Lauren Watson, a physical therapist at ATI Physical Therapy, clinic explains arthritis, and how physical therapy may be able to help.
“Because of the stiffness in joints and the pain associated with arthritis, many patients avoid movement to avoid the pain,” says Lauren. “However, it has been proven in the research that skilled therapeutic exercise and manual therapy can reduce pain and improve function in these patients” (Deyle, et.al).
What is Arthritis?
The most common form of arthritis is osteoarthritis, a disease of the joint caused by the deterioration of the cartilage, which leads to function loss and pain when bone rubs on bone. The hands, knees, hips and shoulders are the most common areas affected. Symptoms include cracking in joints, stiffness, pain and limited range of motion.

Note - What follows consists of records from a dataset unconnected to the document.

(* ===== verification/RetentionFacts.v ===== *)
(** * What retention guarantees

    Properties of [Retention]: the newest snapshots and the pinned ones are
    never expired, each setting keeps the newest snapshot of each of its
    periods up to its count, and incomplete snapshots are kept only while they
    are the newest.  The period ids of months and weeks share a name space,
    which the last section shows to matter. *)

From S2P Require Import Prelude GoStrings GoText GoTime Retention.
From Stdlib Require Import Ascii.
Open Scope go_scope.

(** ** Period ids *)

Fixpoint count_byte (c : ascii) (s : string) : nat :=
  match s with
  | EmptyString => 0
  | String d t => if Ascii.eqb d c then S (count_byte c t) else count_byte c t
  end.

Lemma count_byte_app c s t : count_byte c (s +:+ t) = (count_byte c s + count_byte c t)%nat.
Proof. induction s as [|d s IH]; [done|]. rewrite sapp_cons. cbn [count_byte]. rewrite IH. by destruct (Ascii.eqb d c). Qed.

Lemma count_byte_digits c s : isDigit c = false -> all_bytes isDigit s = true -> count_byte c s = 0%nat.
Proof.
  intros Hc. induction s as [|d s IH]; [done|]. cbn [all_bytes count_byte].
  intros [Hd Hs]%andb_prop. rewrite IH by done.
  destruct (Ascii.eqb_spec d c); [congruence|done].
Qed.

Lemma pad_left_digits n s : all_bytes isDigit s = true -> all_bytes isDigit (pad_left n s) = true.
Proof.
  revert s. induction n as [|n IH]; intros s Hs; [done|]. cbn [pad_left].
  destruct (_ <=? _)%nat; [|done]. cbn [all_bytes]. by rewrite IH.
Qed.

Lemma pad_left_length n s : (n <= String.length (pad_left n s))%nat.
Proof.
  revert s. induction n as [|n IH]; intros s; [lia|]. cbn [pad_left].
  destruct (Nat.leb_spec (String.length s) n); [|lia]. cbn. specialize (IH s). lia.
Qed.

(** The fields of a civil date are in range. *)
Lemma doy_range doe yoe :
  0 <= doe < 146097 -> yoe = (doe - doe / 1460 + doe / 36524 - doe / 146096) / 365 ->
  0 <= yoe <= 399 /\ 0 <= doe - (365 * yoe + yoe / 4 - yoe / 100) <= 365.
Proof. intros. lia_div. Qed.

Lemma month_range doy :
  0 <= doy <= 365 ->
  0 <= (5 * doy + 2) / 153 <= 11 /\ 1 <= doy - (153 * ((5 * doy + 2) / 153) + 2) / 5 + 1 <= 31.
Proof. intros. lia_div. Qed.

Lemma civil_of_days_fields days :
  let c := civil_of_days days in
  1 <= c_month c <= 12 /\ 1 <= c_day c <= 31
  /\ (days + 719468) / 146097 * 400 <= c_year c <= (days + 719468) / 146097 * 400 + 400.
Proof.
  unfold civil_of_days. cbv zeta. cbn [c_month c_day c_year].
  set (doe := (days + 719468) `mod` 146097).
  destruct (doy_range doe _ (Z.mod_pos_bound _ 146097 ltac:(lia)) eq_refl) as [Hy Hd].
  set (yoe := (doe - doe / 1460 + doe / 36524 - doe / 146096) / 365) in *.
  destruct (month_range _ Hd) as [Hm Hday].
  set (mp := (5 * (doe - (365 * yoe + yoe / 4 - yoe / 100)) + 2) / 153) in *.
  clearbody doe yoe mp.
  destruct (Z.ltb_spec mp 10); destruct (Z.leb_spec (mp + 3) 2); destruct (Z.leb_spec (mp - 9) 2); lia.
Qed.

(** A timestamp, and the dates near it, fall in a four-digit year. *)
Definition timestamp (t : Z) : Prop := in_int64 t.

Lemma timestamp_day t : timestamp t -> -106752 <= t / Day <= 106751.
Proof. unfold timestamp, in_int64, int64_min, int64_max, Day, Hour, Minute, Second. lia_div. Qed.

Lemma year_range days : -200000 <= days <= 200000 -> 0 <= c_year (civil_of_days days) <= 9999.
Proof. intros. destruct (civil_of_days_fields days) as (_ & _ & H1 & H2). lia_div. Qed.

(** What tells the ids of the six kinds of period apart: the number of dashes
    and spaces, and being a full year long. *)
Definition shape (id : string) : nat * nat * bool :=
  (count_byte "-" id, count_byte " " id, (4 <=? String.length id)%nat).

Lemma shape_inv id d s : shape id = (d, s, true) ->
  count_byte "-" id = d /\ count_byte " " id = s /\ (4 <= String.length id)%nat.
Proof. unfold shape. intros H. apply pair_equal_spec in H as [[= <- <-] H]. by apply Nat.leb_le in H. Qed.

Lemma digits_shape s :
  all_bytes isDigit s = true -> count_byte "-" s = 0%nat /\ count_byte " " s = 0%nat.
Proof. intros H. split; apply count_byte_digits; done. Qed.

Lemma padded_digits n z :
  0 <= z -> let s := pad_left n (FormatInt z) in
  count_byte "-" s = 0%nat /\ count_byte " " s = 0%nat /\ (n <= String.length s)%nat.
Proof.
  intros Hz s. destruct (digits_shape s) as [? ?]; [by apply pad_left_digits, FormatInt_digits|].
  split_and!; [done..|apply pad_left_length].
Qed.

Lemma shape_year_ s t :
  count_byte "-" s = 0%nat -> count_byte " " s = 0%nat -> (4 <= String.length s)%nat ->
  shape (s +:+ t) = (count_byte "-" t, count_byte " " t, true).
Proof.
  intros H1 H2 H3. unfold shape. rewrite !count_byte_app, slength_app, H1, H2. f_equal.
  apply Nat.leb_le. lia.
Qed.

(** The year of a date has begun. *)
Lemma new_year_before days : days_of_civil (Civil (c_year (civil_of_days days)) 1 1) <= days.
Proof.
  unfold civil_of_days, days_of_civil. cbv zeta. cbn [c_year c_month c_day Z.leb Z.compare Pos.compare Pos.compare_cont].
  remember (days + 719468) as z eqn:Ez. assert (days = z - 719468) as -> by lia. clear Ez.
  pose proof (Z.mod_pos_bound z 146097 ltac:(lia)) as Hz.
  pose proof (Z.div_mod z 146097 ltac:(lia)) as Hdiv.
  set (doe := z `mod` 146097) in *. set (era := z / 146097) in *. clearbody doe era.
  destruct (doy_range doe _ Hz eq_refl) as [Hy Hd].
  set (yoe := (doe - doe / 1460 + doe / 36524 - doe / 146096) / 365) in *.
  destruct (month_range _ Hd) as [Hm Hday].
  set (mp := (5 * (doe - (365 * yoe + yoe / 4 - yoe / 100)) + 2) / 153) in *.
  assert (mp * 153 <= 5 * (doe - (365 * yoe + yoe / 4 - yoe / 100)) + 2) as Hmp by (subst mp; lia_div).
  clearbody yoe mp. subst z.
  assert (forall y, y = yoe + era * 400 \/ y = yoe + era * 400 - 1 /\ 1 <= yoe
                    \/ y = era * 400 - 1 /\ yoe = 0 ->
    y / 400 = (if decide (y = era * 400 - 1) then era - 1 else era)
    /\ y `mod` 400 = (if decide (y = era * 400 - 1) then 399 else y - era * 400)) as Hmod.
  { intros y H. destruct (decide _); lia_div. }
  destruct (Z.ltb_spec mp 10) as [Hlt|Hlt].
  - replace (mp + 3 <=? 2) with false by (symmetry; apply Z.leb_gt; lia).
    destruct (Hmod (yoe + era * 400 - 1)) as [-> ->]; [lia|]. destruct (decide _); lia_div.
  - replace (mp - 9 <=? 2) with true by (symmetry; apply Z.leb_le; lia).
    replace (yoe + era * 400 + 1 - 1) with (yoe + era * 400) by lia.
    destruct (Hmod (yoe + era * 400)) as [-> ->]; [lia|]. destruct (decide _); lia_div.
Qed.

(** Zone offsets are less than a day. *)
Definition civil_zone (loc : Location) : Prop := forall s, - 86400 <= zone_offset loc s <= 86400.

Lemma shape_year t : timestamp t -> shape (format_year t) = (0%nat, 0%nat, true).
Proof.
  intros Ht. unfold format_year, date_of.
  destruct (padded_digits 4 (c_year (civil_of_days (t / Day)))) as (Y1 & Y2 & Y3).
  { apply year_range. pose proof (timestamp_day t Ht). lia. }
  unfold shape. f_equal; [f_equal; done|]. by apply Nat.leb_le.
Qed.

Lemma year_counts t : timestamp t ->
  count_byte "-" (format_year t) = 0%nat /\ count_byte " " (format_year t) = 0%nat
  /\ (4 <= String.length (format_year t))%nat.
Proof. intros Ht. by apply shape_inv, shape_year. Qed.

Lemma counts_2 z : 0 <= z -> count_byte "-" (pad_left 2 (FormatInt z)) = 0%nat
                          /\ count_byte " " (pad_left 2 (FormatInt z)) = 0%nat.
Proof. intros Hz. destruct (padded_digits 2 z Hz) as (Y1 & Y2 & Y3). done. Qed.

Lemma shape_month t : timestamp t -> shape (format_month t) = (1%nat, 0%nat, true).
Proof.
  intros Ht. destruct (year_counts t Ht) as (Y1 & Y2 & Y3). destruct (civil_of_days_fields (t / Day)) as (Hm & _).
  unfold format_month, date_of. rewrite shape_year_ by done.
  destruct (counts_2 (c_month (civil_of_days (t / Day)))) as [H1 H2]; [lia|].
  by rewrite !count_byte_app, H1, H2.
Qed.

How Do I Know If I Have Arthritis?
A diagnosis of arthritis from your physician is needed to ensure proper treatment and is typically diagnosed using an x-ray.

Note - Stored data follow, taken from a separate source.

(* ===== verification/ExpireFacts.v ===== *)
(** * What expiry spares

    [snapshot/policy/expire.go] over a repository: whatever policies are
    stored, applying them deletes no pinned snapshot and none of the newest
    complete ones.  The last section shows two settings that keep less than
    they say. *)

From S2P Require Import Prelude GoStrings GoText GoTime Retention RetentionFacts.
Open Scope go_scope.

(** ** Groups *)

Definition head_source (g : list Manifest) : option SourceInfo := Source <$> head g.

(** Groups of one source each, the sources all different, are the partition of
    [ms] by source. *)
Definition partition_of (ms : list Manifest) (groups : list (list Manifest)) : Prop :=
  NoDup (head_source <$> groups)
  /\ (forall g, g ∈ groups -> exists src, head_source g = Some src /\ g = filter (fun q => Source q = src) ms)
  /\ forall q, q ∈ ms -> Some (Source q) ∈ (head_source <$> groups).

Lemma group_add_cases m groups :
  ((Some (Source m) ∉ (head_source <$> groups)) /\ group_add m groups = groups ++ [[m]])
  \/ exists a g b, groups = a ++ g :: b /\ head_source g = Some (Source m)
                   /\ group_add m groups = a ++ (g ++ [m]) :: b.
Proof.
  induction groups as [|g groups IH]; [left; split; [apply not_elem_of_nil|done]|].
  assert (head_source g <> Some (Source m) -> group_add m (g :: groups) = g :: group_add m groups ->
          ((Some (Source m) ∉ (head_source <$> g :: groups)) /\ group_add m (g :: groups) = (g :: groups) ++ [[m]])
          \/ exists a g' b, g :: groups = a ++ g' :: b /\ head_source g' = Some (Source m)
                   /\ group_add m (g :: groups) = a ++ (g' ++ [m]) :: b) as Hskip.
  { intros Hne ->. destruct IH as [[Hn ->]|(a & g' & b & -> & Hg & ->)].
    - left. split; [|done]. rewrite fmap_cons, not_elem_of_cons. split; [done|exact Hn].
    - right. by exists (g :: a), g', b. }
  destruct g as [|h t]; [by apply Hskip|]. cbn [group_add] in *.
  destruct (decide (Source h = Source m)) as [He|He].
  - right. exists [], (h :: t), groups. split_and!; [done| |done]. cbn. by rewrite He.
  - apply Hskip; [|done]. cbn. congruence.
Qed.

Lemma head_source_app g m : g <> [] -> head_source (g ++ [m]) = head_source g.
Proof. by destruct g. Qed.

Lemma group_add_partition ms m groups :
  partition_of ms groups -> partition_of (ms ++ [m]) (group_add m groups).
Proof.
  intros (Hnd & Hg & Hq). unfold partition_of.
  assert (forall src, filter (fun q => Source q = src) (ms ++ [m])
                      = filter (fun q => Source q = src) ms ++ if decide (Source m = src) then [m] else []) as Hf.
  { intros src. by rewrite filter_app, filter_cons, filter_nil. }
  destruct (group_add_cases m groups) as [[Hn ->]|(a & g & b & -> & Hsrc & ->)].
  - rewrite fmap_app. split_and!.
    + apply NoDup_app. split_and!; [done| |apply NoDup_singleton].
      intros x Hx Hx'%list_elem_of_singleton. cbn in Hx'. subst. done.
    + intros g [Hin|Hin]%elem_of_app.
      * destruct (Hg g Hin) as (src & H1 & H2). exists src. split; [done|]. rewrite Hf, decide_False, app_nil_r by
          (intros <-; apply Hn; rewrite <- H1; by apply list_elem_of_fmap_2). done.
      * apply list_elem_of_singleton in Hin as ->. exists (Source m). split; [done|].
        rewrite Hf, decide_True by done.
        assert (filter (fun q => Source q = Source m) ms = []) as ->; [|done].
        apply elem_of_nil_inv. intros q [He Hin]%list_elem_of_filter. apply Hn. rewrite <- He. by apply Hq.
    + intros q. rewrite !elem_of_app, list_elem_of_singleton. intros [?| ->]; [left; by apply Hq|].
      right. cbn. by rewrite list_elem_of_singleton.
  - assert (g <> []) as Hne by (by intros ->).
    rewrite fmap_app, fmap_cons in *. rewrite head_source_app by done. split_and!; [done| |].
    + apply NoDup_app in Hnd as (_ & Hab & [Hgb _]%NoDup_cons).
      assert (forall g', g' ∈ a ++ b -> head_source g' <> Some (Source m)) as Hother.
      { intros g' [Ha|Hb]%elem_of_app He; rewrite <- Hsrc in He.
        - apply (Hab (head_source g)); [rewrite <- He; by apply list_elem_of_fmap_2|by constructor].
        - apply Hgb. rewrite <- He. by apply list_elem_of_fmap_2. }
      intros g' Hin. rewrite elem_of_app, elem_of_cons in Hin.
      destruct (decide (g' ∈ a ++ b)) as [Hab'|Hab'].
      * destruct (Hg g') as (src & H1 & H2); [rewrite elem_of_app, elem_of_cons; apply elem_of_app in Hab'; tauto|].
        exists src. split; [done|]. rewrite Hf, decide_False, app_nil_r; [done|].
        intros <-. by apply (Hother g').
      * assert (g' = g ++ [m]) as -> by (rewrite elem_of_app in Hab'; tauto).
        destruct (Hg g) as (src & H1 & H2); [rewrite elem_of_app, elem_of_cons; tauto|].
        rewrite Hsrc in H1. injection H1 as <-. exists (Source m). rewrite head_source_app by done. split; [done|].
        by rewrite Hf, decide_True, <- H2.
    + intros q [Hin|Hin]%elem_of_app; [by apply Hq|]. apply list_elem_of_singleton in Hin as ->.
      rewrite Hsrc, elem_of_app, elem_of_cons. tauto.
Qed.

Lemma GroupBySource_partition ms g :
  g ∈ GroupBySource ms ->
  exists src, head_source g = Some src /\ g = filter (fun q => Source q = src) ms.
Proof.
  unfold GroupBySource. rewrite merge_sort_Permutation.
  assert (partition_of ms (foldl (fun groups m => group_add m groups) [] ms)) as (_ & H & _); [|apply H].
  induction ms as [|m ms IH] using rev_ind.
  - split_and!; [constructor|by intros ? ?%elem_of_nil|by intros ? ?%elem_of_nil].
  - rewrite foldl_snoc. by apply group_add_partition.
Qed.

(** ** Expiry *)

(** What is promised of a repository: listings show stored manifests under
    their own ids, and a deletion touches no other id. *)
Class RepositoryLaws {E S} (rep : RepositoryWriter E S) (stored : S -> gmap string Manifest) : Prop := {
  list_stored si s l :
    ListSnapshots rep si s = Ok l -> NoDup (ID <$> l) /\ forall m, m ∈ l -> stored s !! ID m = Some m;
  delete_one id s e s' :
    DeleteManifest rep id s = (e, s') -> forall id', id' <> id -> stored s' !! id' = stored s !! id'
}.

Lemma Forall_filter_keep {A} (P Q : A -> Prop) `{!forall x, Decision (Q x)} l : Forall P l -> Forall P (filter Q l).
Proof. rewrite !Forall_forall. intros Hl x [_ Hx]%list_elem_of_filter. by apply Hl. Qed.

Section expire.
Context (sort : list pointed -> list pointed) `{!TimeSorter sort} (loc : Location).
Context {E S : Type} (rep : RepositoryWriter E S) (stored : S -> gmap string Manifest)
  `{!RepositoryLaws rep stored}.

(** Reasons are all that is written. *)
Lemma compute_only_reasons r ms p m' :
  ComputeRetentionReasons sort loc r ms !! p = Some m' ->
  exists m x, ms !! p = Some m /\ m' = set_reasons m x.
Proof.
  intros Hp'. apply compute_lookup in Hp'; [|done]. apply list_elem_of_lookup in Hp' as [k Hk].
  assert (exists m, by_time sort ms !! k = Some (p, m)) as [m Hm].
  { pose proof (f_equal (.!! k) (written_fst sort loc r ms)) as Hf.
    rewrite !list_lookup_fmap, Hk in Hf. cbn in Hf.
    destruct (by_time sort ms !! k) as [[p' m]|]; cbn in Hf; simplify_eq. by exists m. }
  destruct (mark_complete_lookup loc r (cutoffs loc r ms) _ 0 no_tally _ _ _ Hm) as (x & Hx & _).
  fold (marked sort loc r ms) in Hx. unfold written in Hk.
  assert (ms !! p = Some m) as Hp by (eapply by_time_elem, list_elem_of_lookup_2; done).
  destruct (mark_incomplete_only (latest_start zero_time ms) _ 0 _ _ _ Hx) as [y Hy].
  rewrite Hy in Hk. simplify_eq. by exists m, y.
Qed.

(** Where an expired id comes from. *)
Lemma expired_origin hierarchy l td id :
  getExpiredSnapshots (E := E) sort loc hierarchy l = Ok td -> id ∈ td ->
  exists src policies p m m',
    let g := filter (fun q => Source q = src) l in
    hierarchy src = Ok policies /\ g !! p = Some m /\ ID m = id
    /\ ComputeRetentionReasons sort loc (fst (MergePolicies policies)) g !! p = Some m'
    /\ Pins m' = Pins m /\ expendable m' = true.
Proof.
  unfold getExpiredSnapshots. intros H Hid.
  assert (forall g, g ∈ GroupBySource l -> exists src, head_source g = Some src
            /\ g = filter (fun q => Source q = src) l) as Hgroups by apply GroupBySource_partition.
  revert td H Hid. induction (GroupBySource l) as [|g groups IH]; intros td H Hid.
  { cbn in H. simplify_eq. by apply elem_of_nil in Hid. }
  destruct (Hgroups g ltac:(by constructor)) as (src & Hsrc & Hg).
  destruct g as [|h t]; [done|]. cbn in Hsrc. simplify_eq. cbn [expire_groups] in H.
  unfold getExpiredSnapshotsForSource in H. destruct (hierarchy (Source h)) as [policies|] eqn:Hpol; [|done].
  remember (ComputeRetentionReasons sort loc (fst (MergePolicies policies)) (h :: t)) as out eqn:Hout.
  destruct (expire_groups sort loc hierarchy groups) as [rest|]; [|done]. injection H as <-.
  rewrite elem_of_app in Hid. destruct Hid as [Hid|Hid].
  - apply list_elem_of_fmap in Hid as (m' & -> & [Hex Hin]%list_elem_of_filter).
    apply list_elem_of_lookup in Hin as [p Hp].
    destruct (compute_only_reasons (fst (MergePolicies policies)) (h :: t) p m') as (m & x & Hm & ->);
      [by rewrite <- Hout|].
    exists (Source h), policies, p, m, (set_reasons m x). cbv zeta. rewrite <- Hg, <- Hout. done.
  - apply (IH ltac:(intros g' Hg'; apply Hgroups; by constructor) rest); done.
Qed.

What Can Physical Therapy Do?
The therapists at ATI can provide an individualized treatment that will help, which includes skilled therapeutic exercise, aerobic conditioning, manual therapy, strength training, and gait assessment. All of these interventions can help to decrease the overall pain and stiffness related to arthritis in order to improve functional capacity and lead to a better quality of life. In fact, the American Physical Therapy Association reports that physical therapy can be just as effective as surgery for some arthritis cases.
Tips for Dealing with Arthritis
Lauren recommends following these tips to help cope with arthritis:
- Keep Moving:
Strive for 30 minutes of exercise 3-5 times a week. The 30 minutes can be broken up into intervals throughout the day.

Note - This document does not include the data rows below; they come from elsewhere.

(* ===== verification/Jobs.v ===== *)
(** * Scheduled work

    [fleet/store/jobs.go]: the table of jobs; and [fleet/jobs/scheduler.go]: the
    one goroutine that enqueues, claims, runs and records them.  The clock, the
    database's failures, cancellation and the runners' outcomes come from an
    oracle indexed by the number of calls made so far, so a run of the scheduler
    is a function of its table and its oracle. *)

From S2P Require Import Prelude GoStrings GoText GoTime Db.
From Stdlib Require Import Ascii.
Open Scope go_scope.

(** ** The table *)

Record Job := mkJob {
  ID : Z;
  Kind : string;
  AgentID : string;
  ScheduledFor : Z;
  StartedAt : option Z;
  FinishedAt : option Z;
  Status : string;
  Detail : string
}.

#[export] Instance Job_eq_dec : EqDecision Job.
Proof. solve_decision. Defined.

Inductive JobErr := ErrNotFound | ErrNoKind | ErrConstraint | ErrDb.

Definition maxDetail : Z := 4000.

(** [utf8.RuneStart] *)
Definition RuneStart (c : ascii) : bool := negb (Z.land (code c) 0xC0 =? 0x80).

Fixpoint rune_boundary (s : string) (n : nat) : nat :=
  match n with
  | O => O
  | S m => match String.get n s with
           | Some c => if RuneStart c then n else rune_boundary s m
           | None => n
           end
  end.

Definition truncate (s : string) (n : Z) : string :=
  if len s <=? n then s else stake (rune_boundary s (Z.to_nat n)) s +:+ "…".

Definition EnqueueJob (agents : gset string) (f : fate) (j : Job) (t : list Job) : result JobErr Z * list Job :=
  if String.eqb (Kind j) "" then (Err ErrNoKind, t)
  else
    let status := if String.eqb (Status j) "" then "pending" else Status j in
    execute ErrDb f (fun t =>
      if negb (String.eqb (AgentID j) "") && negb (bool_decide (AgentID j ∈ agents))
      then (Err ErrConstraint, t)
      else
        let id := next_id ID t in
        (Ok id, t ++ [mkJob id (Kind j) (AgentID j) (ts (ScheduledFor j)) (ts <$> StartedAt j)
                        (ts <$> FinishedAt j) status (truncate (Detail j) maxDetail)])) t.

Definition due (now : Z) (j : Job) : bool :=
  String.eqb (Status j) "pending" && (ScheduledFor j <=? ts now).

(** ORDER BY scheduled_for, id *)
Definition earlier (j k : Job) : bool :=
  (ScheduledFor j <? ScheduledFor k) || ((ScheduledFor j =? ScheduledFor k) && (ID j <=? ID k)).

Fixpoint first_due (now : Z) (t : list Job) : option Job :=
  match t with
  | [] => None
  | j :: t =>
      if due now j then
        match first_due now t with
        | Some k => if earlier j k then Some j else Some k
        | None => Some j
        end
      else first_due now t
  end.

Definition set_running (now : Z) (j : Job) : Job :=
  mkJob (ID j) (Kind j) (AgentID j) (ScheduledFor j) (Some (ts now)) (FinishedAt j) "running" (Detail j).

Definition update_row (id : Z) (f : Job -> Job) (t : list Job) : list Job :=
  (fun j => if ID j =? id then f j else j) <$> t.

(** UPDATE ... WHERE id = (SELECT ...) RETURNING: one statement. *)
Definition ClaimDueJob (f : fate) (now : Z) (t : list Job) : result JobErr Job * list Job :=
  execute ErrDb f (fun t =>
    match first_due now t with
    | None => (Err ErrNotFound, t)
    | Some j => (Ok (set_running now j), update_row (ID j) (set_running now) t)
    end) t.

Definition set_finished (at_ : Z) (status detail : string) (j : Job) : Job :=
  mkJob (ID j) (Kind j) (AgentID j) (ScheduledFor j) (StartedAt j) (Some (ts at_)) status
    (truncate detail maxDetail).

Definition FinishJob (f : fate) (id : Z) (at_ : Z) (status detail : string) (t : list Job)
    : result JobErr unit * list Job :=
  execute ErrDb f (fun t =>
    if existsb (fun j => ID j =? id) t then (Ok tt, update_row id (set_finished at_ status detail) t)
    else (Err ErrNotFound, t)) t.

Definition stale (kind : string) (cutoff : Z) (j : Job) : bool :=
  String.eqb (Status j) "running" && String.eqb (Kind j) kind
  && match StartedAt j with None => true | Some s => s <? ts cutoff end.

Definition set_pending (j : Job) : Job :=
  mkJob (ID j) (Kind j) (AgentID j) (ScheduledFor j) None (FinishedAt j) "pending" (Detail j).

Definition RequeueStaleJobs (f : fate) (kind : string) (cutoff : Z) (t : list Job) : result JobErr Z * list Job :=
  execute ErrDb f (fun t =>
    (Ok (Z.of_nat (length (filter (fun j => stale kind cutoff j = true) t))),
     (fun j => if stale kind cutoff j then set_pending j else j) <$> t)) t.

Definition jobLimit (limit : Z) : Z := if limit <=? 0 then 50 else limit.

(** ORDER BY id DESC *)
Definition by_id_desc (j k : Job) : Prop := ID k <= ID j.
#[export] Instance by_id_desc_dec : RelDecision by_id_desc.
Proof. intros j k. unfold by_id_desc. apply _. Defined.

Definition select (where_ : Job -> bool) (limit : Z) (f : fate) (t : list Job) : result JobErr (list Job) :=
  match f with
  | Executed => Ok (take (Z.to_nat (jobLimit limit)) (merge_sort by_id_desc (filter (fun j => where_ j = true) t)))
  | _ => Err ErrDb
  end.

Definition JobsForAgent (f : fate) (agent : string) (limit : Z) (t : list Job) : result JobErr (list Job) :=
  select (fun j => String.eqb (AgentID j) agent && negb (String.eqb agent "")) limit f t.

Definition RecentJobs (f : fate) (kind : string) (limit : Z) (t : list Job) : result JobErr (list Job) :=
  select (fun j => String.eqb kind "" || String.eqb (Kind j) kind) limit f t.

(** ** Cadences *)

Definition DefaultTimeout : Z := 6 * Hour.
Definition DefaultTick : Z := Minute.
Definition maxIntervalSeconds : Z := 365 * 24 * 60 * 60.

Record interval := mkInterval { setting : string; def : Z; min_ : Z }.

Be sure to stretch 30 minutes prior to any exercise routine.
- Listen to your body:
If your body is telling you you’re doing too much, take a break.
Drink plenty of water to keep your muscles and joints properly hydrated.
- Watch your weight:
A healthy weight will minimize stress on your joints.
A warm bath or shower, or heating pad placed on the affected joint for 15 minutes may relieve the pain.
- Wear comfortable and proper fitting shoes:
Look for shoes that offer support and avoid high-heels and slip-ons.